FERNANDO REINACH - O Estado de S.Paulo
As maletas de médicos estão desaparecendo. Antigamente, todo médico andava por aí carregando a sua, com equipamentos que podiam auxiliá-lo a diagnosticar e tratar o paciente no local. Lá estavam o estetoscópio, uma pequena lanterna para examinar a garganta, um instrumento para examinar o ouvido e, antigamente, uma pequena caixinha de aço inox com uma seringa de vidro e algumas agulhas. Alguns até levavam a lamparina de álcool para esterilizar a seringa. Com poucos instrumentos e alguns medicamentos, consulta, exames, diagnósticos e tratamento eram executados à beira do leito, geralmente na casa do paciente.
Os consultórios surgiram nas cidades e esses equipamentos migraram para dentro de uma gaveta. Exames passaram a ser feitos em laboratórios, injeções e os remédios migraram para farmácias. Essa sofisticação da medicina permite diagnósticos mais seguros e tratamentos mais eficientes, mas é impraticável em países onde a infraestrutura médica é pouco desenvolvida ou em áreas rurais distantes. Nesses lugares, os médicos ainda precisam de suas maletas. A Fundação Bill e Melinda Gates tem incentivado o desenvolvimento de equipamentos que possam levar para dentro da maleta parte dos sofisticados métodos de diagnóstico hoje encontrados nos laboratórios de análise clínica.
Um dos problemas é o diagnóstico de parasitas, as lombrigas e similares. Mais de 2 bilhões de pessoas estão infectadas por esses parasitas, a grande maioria em regiões pobres e rurais. O diagnóstico dessas infecções é simples, mas depende de microscópio. As fezes são coletadas, tratadas com corante e colocadas entre dois pedaços de vidro (lâmina e lamínula). Esses sanduíche é examinado em um microscópio para verificar a presença dos ovos que os parasitas liberam nas fezes (eles contaminam o solo e infectam outras pessoas). Contando os ovos e identificando o tipo de verme pelo tamanho e forma dos ovos, o médico pode avaliar se a pessoa está infectada, a gravidade da infecção e o tipo de parasita. Feito isso, é só ministrar o remédio. Mas como fazer isso em uma comunidade rural? É necessário um microscópio que custa milhares de reais, que é grande, difícil de transportar e necessita de eletricidade.

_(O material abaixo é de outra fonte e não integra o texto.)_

(** Decodes a payload into the object at [result_obj], in the static arena. *)
Definition decode_payload (payload : BufPtr) : sysm client GgObject :=
  _ ← on_mem (fun w m =>
    let alloc := gg_arena_init (mkBuf ipc_recv_decode_mem (sizeof_GgObject * GG_MAX_OBJECT_SUBOBJECTS)) in
    '(ret, m, _) ← gg_json_decode_destructive strtod pruned m payload (Some alloc) result_obj;
    Some (ended_with ret tt, w, m));
  m ← gets cmem;
  need (read_obj m result_obj).

(** The local pointers that the schema fills, by number. *)
Definition error_schema : list GgMapSchemaEntry :=
  [mkEntry (GG_STR "_errorCode") GG_REQUIRED GG_TYPE_BUF 1;
   mkEntry (GG_STR "_message") GG_OPTIONAL GG_TYPE_BUF 2].

(** The contents of the string object at an address. *)
Definition buf_at (m : mem) (obj : Z) : option bytes :=
  obj ← read_obj m obj;
  buf ← gg_obj_into_buf obj;
  buf_bytes m buf.

Definition handle_application_error (payload : BufPtr) (error_callback response_ctx : Z) : sysm client unit :=
  if error_callback =? NULL then fail GG_ERR_REMOTE else
  err_result ← decode_payload payload;
  type ← need (gg_obj_type err_result);
  if negb (bool_decide (type = GG_TYPE_MAP)) then fail GG_ERR_PARSE else
  err_map ← need (gg_obj_into_map err_result);
  m ← gets cmem;
  '(ret, vars) ← need (gg_map_validate m err_map error_schema ∅);
  _ ← lift_out (ended_with ret tt);
  error_code_obj ← need (vars !! 1);
  error_code ← need (buf_at m error_code_obj);
  message_obj ← need (vars !! 2);
  message ← need (if negb (message_obj =? NULL) then buf_at m message_obj else Some []);
  _ ← error_fn error_callback response_ctx error_code message;
  fail GG_ERR_REMOTE.

Definition response_handler_inner (common_headers : EventStreamCommonHeaders) (msg : EventStreamMessage)
    (result_callback error_callback response_ctx : Z) : sysm client unit :=
  if message_type common_headers =? EVENTSTREAM_APPLICATION_ERROR
  then handle_application_error (payload_buf msg) error_callback response_ctx else
  if negb (message_type common_headers =? EVENTSTREAM_APPLICATION_MESSAGE) then fail GG_ERR_FAILURE else
  if result_callback =? NULL then mret tt else
  _ ← store_local result_obj GG_OBJ_NULL;
  result ← decode_payload (payload_buf msg);
  type ← need (gg_obj_type result);
  if negb (bool_decide (type = GG_TYPE_MAP)) then fail GG_ERR_FAILURE else
  map ← need (gg_obj_into_map result);
  result_fn result_callback response_ctx map.

(** [call_ctx->ready = true] and [call_ctx->ret = ret], and the signal. *)
Definition respond (ctx : Z) (call : waiting) (ret : GgError) : sysm client unit :=
  let c := call_ctx call in
  on_calls (<[ctx := mkWaiting
    (mkResponseCtx true ret (result_callback c) (error_callback c) (response_ctx c)
       (sub_callback c) (sub_callback_ctx c) (sub_callback_aux_ctx c)) (stream_index call)]>).

(** A context that is no longer there is a bad access. *)
Definition response_handler (index ctx : Z) (common_headers : EventStreamCommonHeaders)
    (msg : EventStreamMessage) : sysm client unit :=
  call ← gets (fun c => calls c !! ctx);
  call ← need call;
  let c := call_ctx call in
  ret ← attempt (response_handler_inner common_headers msg
                   (result_callback c) (error_callback c) (response_ctx c));
  if (sub_callback c =? NULL) || negb (bool_decide (ret = inr tt)) then
    _ ← clear_index index;
    respond ctx call (match ret with inl e => e | inr _ => GG_ERR_OK end)
  else if negb (Z.land (message_flags common_headers) EVENTSTREAM_TERMINATE_STREAM =? 0) then
    _ ← clear_index index;
    respond ctx call GG_ERR_FAILURE
  else
    _ ← set_index index (stream_id common_headers)
          (mkHandler (sub_callback c) (sub_callback_ctx c) (sub_callback_aux_ctx c));
    respond ctx call GG_ERR_OK.

(** ** Calls *)

(** [next_stream_id++]; the overflow is undefined. *)
Definition take_stream_id : sysm client Z := fun c =>
  if next_stream_id c <? 2147483647
  then (Ok (next_stream_id c), with_next (next_stream_id c + 1) c)
  else (Stuck, c).

Definition call_headers (stream_id : Z) (operation service_model_type : bytes) : list EventStreamHeader :=
  [mkHeader (GG_STR ":message-type") (EVENTSTREAM_INT32 EVENTSTREAM_APPLICATION_MESSAGE);
   mkHeader (GG_STR ":message-flags") (EVENTSTREAM_INT32 0);
   mkHeader (GG_STR ":stream-id") (EVENTSTREAM_INT32 stream_id);
   mkHeader (GG_STR "operation") (EVENTSTREAM_STRING operation);
   mkHeader (GG_STR "service-model-type") (EVENTSTREAM_STRING service_model_type)].

(** The arguments of a call. *)
Record request := mkRequest {
  operation : bytes; service_model_type : bytes; params : GgMap;
  req_result_callback : Z; req_error_callback : Z; req_response_ctx : Z;
  req_sub_callback : Z; req_sub_ctx : Z; req_sub_aux_ctx : Z; sub_handle : Z }.

Definition initial_ctx (r : request) : ResponseHandlerCtx :=
  mkResponseCtx false GG_ERR_TIMEOUT (req_result_callback r) (req_error_callback r) (req_response_ctx r)
    (req_sub_callback r) (req_sub_ctx r) (req_sub_aux_ctx r).

(** What [ggipc_subscribe] does before it waits, on the thread [tid] and with
    its context at [ctx]. *)
Definition ggipc_subscribe_begin (tid ctx : Z) (r : request) : sysm client unit :=
  conn ← gets connected;
  if negb conn then fail GG_ERR_NOCONN else
  recv_tid ← gets recv_thread_id;
  if recv_tid =? tid then fail GG_ERR_INVALID else
  index ← on_streams claim_stream_index;
  match index with
  | None => fail GG_ERR_NOMEM
  | Some index =>
      stream_id ← take_stream_id;
      _ ← set_index index stream_id (mkHandler NULL ctx NULL);
      _ ← on_calls (<[ctx := mkWaiting (initial_ctx r) index]>);
      _ ← (if negb (sub_handle r =? NULL) then
             handle ← on_streams (fun s => h ← get_current_handle s index; Some (h, s));
             store_local (sub_handle r) (le_bytes 4 handle)
           else mret tt);
      params_object ← need (gg_obj_map (params r));
      fd ← gets ipc_conn_fd;
      ret ← attempt (send_object fd (call_headers stream_id (operation r) (service_model_type r)) params_object);
      match ret with
      | inl e => _ ← clear_index index; _ ← on_calls (delete ctx); fail e
      | inr _ => mret tt
      end
  end.

(** The end of the loop, when the response is there. *)
Definition subscribe_finish (ctx : Z) (call : waiting) : sysm client unit :=
  _ ← on_calls (delete ctx);
  lift_out (ended_with (ctx_ret (call_ctx call)) tt).

(** The wait has timed out. *)
Definition subscribe_timed_out (ctx : Z) (call : waiting) : sysm client unit :=
  _ ← clear_index (stream_index call);
  _ ← on_calls (delete ctx);
  fail GG_ERR_TIMEOUT.

Section wait.
(** [pthread_cond_timedwait]: whether it times out, and the state after what
    the other threads did meanwhile. *)
Context (cond_timedwait : Z -> client -> bool * client).

Fixpoint wait_loop (fuel : nat) (ctx : Z) : sysm client unit :=
  call ← gets (fun c => calls c !! ctx);
  call ← need call;
  if ctx_ready (call_ctx call) then subscribe_finish ctx call else
  match fuel with
  | O => lift_out Stuck
  | S fuel =>
      timed_out ← (fun c => let '(timed_out, c) := cond_timedwait ctx c in (Ok timed_out, c));
      if (timed_out : bool) then
        call ← gets (fun c => calls c !! ctx);
        call ← need call;
        subscribe_timed_out ctx call
      else wait_loop fuel ctx
  end.

(** At most [fuel] wake-ups before the response or the timeout. *)
Definition ggipc_subscribe (fuel : nat) (tid ctx : Z) (r : request) : sysm client unit :=
  _ ← ggipc_subscribe_begin tid ctx r;
  wait_loop fuel ctx.

Definition ggipc_call (fuel : nat) (tid ctx : Z) (operation service_model_type : bytes) (params : GgMap)
    (result_callback error_callback response_ctx : Z) : sysm client unit :=
  ggipc_subscribe fuel tid ctx
    (mkRequest operation service_model_type params result_callback error_callback response_ctx
       NULL NULL NULL NULL).
End wait.

(** ** Receiving *)

(** The headers of an event: [service_model_type] and [content_type]. *)
Fixpoint sub_headers_loop (fuel : nat) (iter : EventStreamHeaderIter)
    (service_model_type content_type : bytes) : outcome (bytes * bytes) :=
  match eventstream_header_next iter with
  | Stuck => Stuck
  | Fail _ => Ok (service_model_type, content_type)
  | Ok (iter, header) =>
      match fuel with
      | O => Stuck
      | S fuel =>
          if gg_buffer_eq (name header) (GG_STR "service-model-type") then
            match value header with
            | EVENTSTREAM_STRING string => sub_headers_loop fuel iter string content_type
            | _ => Fail GG_ERR_INVALID
            end
          else if gg_buffer_eq (name header) (GG_STR ":content-type") then
            match value header with
            | EVENTSTREAM_STRING string => sub_headers_loop fuel iter service_model_type string
            | _ => Fail GG_ERR_INVALID
            end
          else sub_headers_loop fuel iter service_model_type content_type
      end
  end.

Definition call_sub_callback (handle sub_callback sub_callback_ctx sub_callback_aux_ctx : Z)
    (common_headers : EventStreamCommonHeaders) (msg : EventStreamMessage) : sysm client unit :=
  if negb (message_type common_headers =? EVENTSTREAM_APPLICATION_MESSAGE) then fail GG_ERR_FAILURE else
  '(service_model_type, content_type) ←
    lift_out (sub_headers_loop (Z.to_nat (count (headers msg))) (headers msg) [] []);
  if negb (gg_buffer_eq content_type (GG_STR "application/json")) then fail GG_ERR_INVALID else
  ret ← attempt (decode_payload (payload_buf msg));
  match ret with
  | inl GG_ERR_NOMEM => mret tt
  | inl e => fail e
  | inr response =>
      type ← need (gg_obj_type response);
      if negb (bool_decide (type = GG_TYPE_MAP)) then fail GG_ERR_INVALID else
      map ← need (gg_obj_into_map response);
      sub_fn sub_callback sub_callback_ctx sub_callback_aux_ctx handle service_model_type map
  end.

(** What [dispatch_incoming_packet] does once it holds the mutex. *)
Definition handle_packet (common_headers : EventStreamCommonHeaders) (msg : EventStreamMessage)
    : sysm client unit :=
  found ← gets (fun c => get_stream_index_from_id (streams c) (stream_id common_headers));
  match found with
  | None => mret tt
  | Some index =>
      h ← on_streams (fun s => h ← rd (stream_state_handler s) index; Some (h, s));
      if fn h =? NULL then response_handler index (ctx h) common_headers msg else
      handle ← on_streams (fun s => h ← get_current_handle s index; Some (h, s));
      sub_ret ← attempt (call_sub_callback handle (fn h) (ctx h) (aux_ctx h) common_headers msg);
      if negb (bool_decide (sub_ret = inr tt))
         || negb (Z.land (message_flags common_headers) EVENTSTREAM_TERMINATE_STREAM =? 0)
      then clear_index index else mret tt
  end.

Definition dispatch_incoming_packet (conn : Z) : sysm client unit :=
  msg ← receive_packet conn;
  common_headers ← lift_out (eventstream_get_common_headers msg);
  if stream_id common_headers <? 0 then fail GG_ERR_FAILURE
  else handle_packet common_headers msg.

Definition data_ready_callback (data : Z) : sysm client unit :=
  conn ← gets ipc_conn_fd;
  ret ← attempt (dispatch_incoming_packet conn);
  match ret with
  | inl e => conn ← gets ipc_conn_fd; _ ← attempt (on_sys (gg_close os conn)); fail e
  | inr _ => mret tt
  end.

(** ** The receiving thread *)

(** The calls of [gg_socket_epoll_run] on the client's state. *)
Definition lift_call {A} (f : W -> A * W) : client -> A * client := fun c =>
  let '(a, w) := f (sys c) in (a, with_mem w (cmem c) c).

Médicos canadenses, americanos e suíços que estava estudando a prevalência desses parasitas na vila de Pemba, na Tanzânia, tiveram uma ideia. Não seria possível usar a câmara fotográfica de um iPhone para examinar as fezes dos pacientes e detectar a presença dos ovos de parasitas? Eles compraram uma pequena esfera de vidro de 3 milímetros de diâmetro (R$ 30), um rolo de fita adesiva de duas faces (R$ 15) e dois pedaços de papelão (R$ 1). Na fita de duas faces, fizeram um pequeno orifício de menos de 2 mm e colocaram a lente de vidro sobre a lente da câmara de um iPhone 4S e a fixaram no local com a fita adesiva. Como a fita era de duas faces, colaram os dois pedaços de papelão ao lado da lente esférica. Pronto, estava feito o microscópio. Eles colocaram esse microscópio sobre a lamínula da amostra e examinaram a amostra de fezes iluminadas por uma lanterna na tela do iPhone. Surpresa, era possível identificar os ovos de parasitas.

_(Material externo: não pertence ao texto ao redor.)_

(* ===== verification/Registry.v ===== *)
(** The client as a registry of streams: the invariant of its state, and the
    refinement of an abstract registry by the steps of its threads.

    The steps are the pieces of [ggipc_subscribe], [dispatch_incoming_packet]
    and [ggipc_close_subscription] that run while the mutex is held, in any
    order, with any packet and any other use of the memory in between. *)

From S2P Require Import Prelude Memory Buffer Io EsDecode EsRpc Object Map File Socket Streams Client.

(** ** Computations that keep a relation *)

Definition keeps {S A} (P : S -> S -> Prop) (f : sysm S A) : Prop :=
  forall s o s', f s = (o, s') -> o <> Stuck -> P s s'.

Section keeps.
Context {S : Type} (P : S -> S -> Prop) `{!Reflexive P} `{!Transitive P}.

Lemma keeps_ret {A} (a : A) : keeps P (mret a).
Proof. intros s o s' [= <- <-] _. done. Qed.

Lemma keeps_fail {A} e : keeps P (fail e : sysm S A).
Proof. intros s o s' [= <- <-] _. done. Qed.

Lemma keeps_out {A} (r : outcome A) : keeps P (lift_out r).
Proof. intros s o s' [= <- <-] _. done. Qed.

Lemma keeps_bind {A B} (c : sysm S A) (k : A -> sysm S B) :
  keeps P c -> (forall a, keeps P (k a)) -> keeps P (c ≫= k).
Proof.
  intros Hc Hk s o s' H Ho. unfold mbind, sysm_bind in H. destruct (c s) as [[a|e|] s1] eqn:E.
  - transitivity s1; [by eapply Hc|by eapply Hk].
  - injection H as <- <-. by eapply Hc.
  - by injection H as <- <-.
Qed.
Lemma received_ready m hs pl : received m hs pl -> ready m (payload_end hs pl) pl recv_arena.
Proof using All.
  intros [[Hr Hd _] Hl Hf Hb]. pose proof layout_recv as [Hr1 Hr2]. pose proof layout_decode as [Hd1 Hd2].
  pose proof layout_apart as Hap. pose proof (zlen_packet_data hs pl) as Hz. pose proof (zlen_nonneg (headers_bytes hs)).
  pose proof (zlen_nonneg pl). unfold payload_end, recv_arena, ready, holds, arena_ok, free. cbn [arena_mem capacity index].
  assert (loadz m (ipc_recv_mem + zlen (headers_bytes hs)) (zlen pl) = Some pl) as Hpl.
  { rewrite (loadz_sub _ _ _ _ (zlen (headers_bytes hs)) (zlen pl) Hl) by lia. f_equal.
    unfold packet_data. rewrite zdrop_app_exact by done. by apply ztake_app_exact. }
  replace (ipc_recv_mem + zlen (headers_bytes hs) + zlen pl - zlen pl) with (ipc_recv_mem + zlen (headers_bytes hs)) by lia.
  rewrite Z.add_0_r, Z.sub_0_r. unfold GG_IPC_MAX_MSG_LEN, decode_size, sizeof_GgObject, GG_MAX_OBJECT_SUBOBJECTS, UINT16_MAX, UINT32_MAX, SIZE_MAX, disj in *.
  split_and!; try done; lia.
Qed.

(** ** Taking a packet *)

(** What is known after a packet was taken off a stream that held [bs]. *)
Definition taken (conn : Z) `{!FdReads os conn} (bs : bytes) (c : client) (r : GgError + EventStreamMessage) c' : Prop :=
  exists w m, c' = with_mem w m c /\ changes recv_frame (cmem c) m /\
    match r with
    | inl _ => True
    | inr msg => exists hs pl rest, Forall valid_header hs /\ bs = packet hs pl ++ rest /\ msg = message hs pl /\
        received m hs pl /\ (sr_rel (r := gg_socket_reader os retries conn) w rest)
    end.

Como tinham levado a Pemba os equipamentos modernos necessários ao diagnóstico dessas infecções, até mesmo um ótimo microscópio (R$ 100 mil), resolveram fazer um estudo comparando a eficiência desse microscópio improvisado com um microscópio sofisticado.
As fezes de 199 pessoas foram examinadas usando os dois equipamentos. As pessoas que examinaram amostras no iPhone não sabiam que resultados haviam sido obtidos com o uso do microscópio sofisticado. Os resultados são animadores. Nos casos de parasitas com ovos grandes, o acerto foi de até 93% com o iPhone, mas, nos casos em que os pacientes estavam infectados com parasitas de ovos pequenos e o número de ovos era pequeno, o acerto caiu para 45%. No total, médicos acreditam que esse método é capaz de acertar o diagnóstico de 75% dos casos. Se esse número puder ser elevado a 80% a 85% dos casos, o microscópio improvisado pode substituir o normal. Já no ano que vem, quando voltarem a Pemba, vão levar outros modelos de smartphone com diferentes combinações de lentes.
Esse é um exemplo de como levar parte da medicina moderna a regiões isoladas. E com fundações estimulando esses desenvolvimentos é provável que a maleta dos médicos volte à moda.
* MAIS INFORMAÇÕES: MOBILE PHONE MICROSCOPY FOR HELMINTH DIAGNOSIS. AM J. TROP. MED. HYG. DOI/10.4269/AJTMH.12-0742 2013.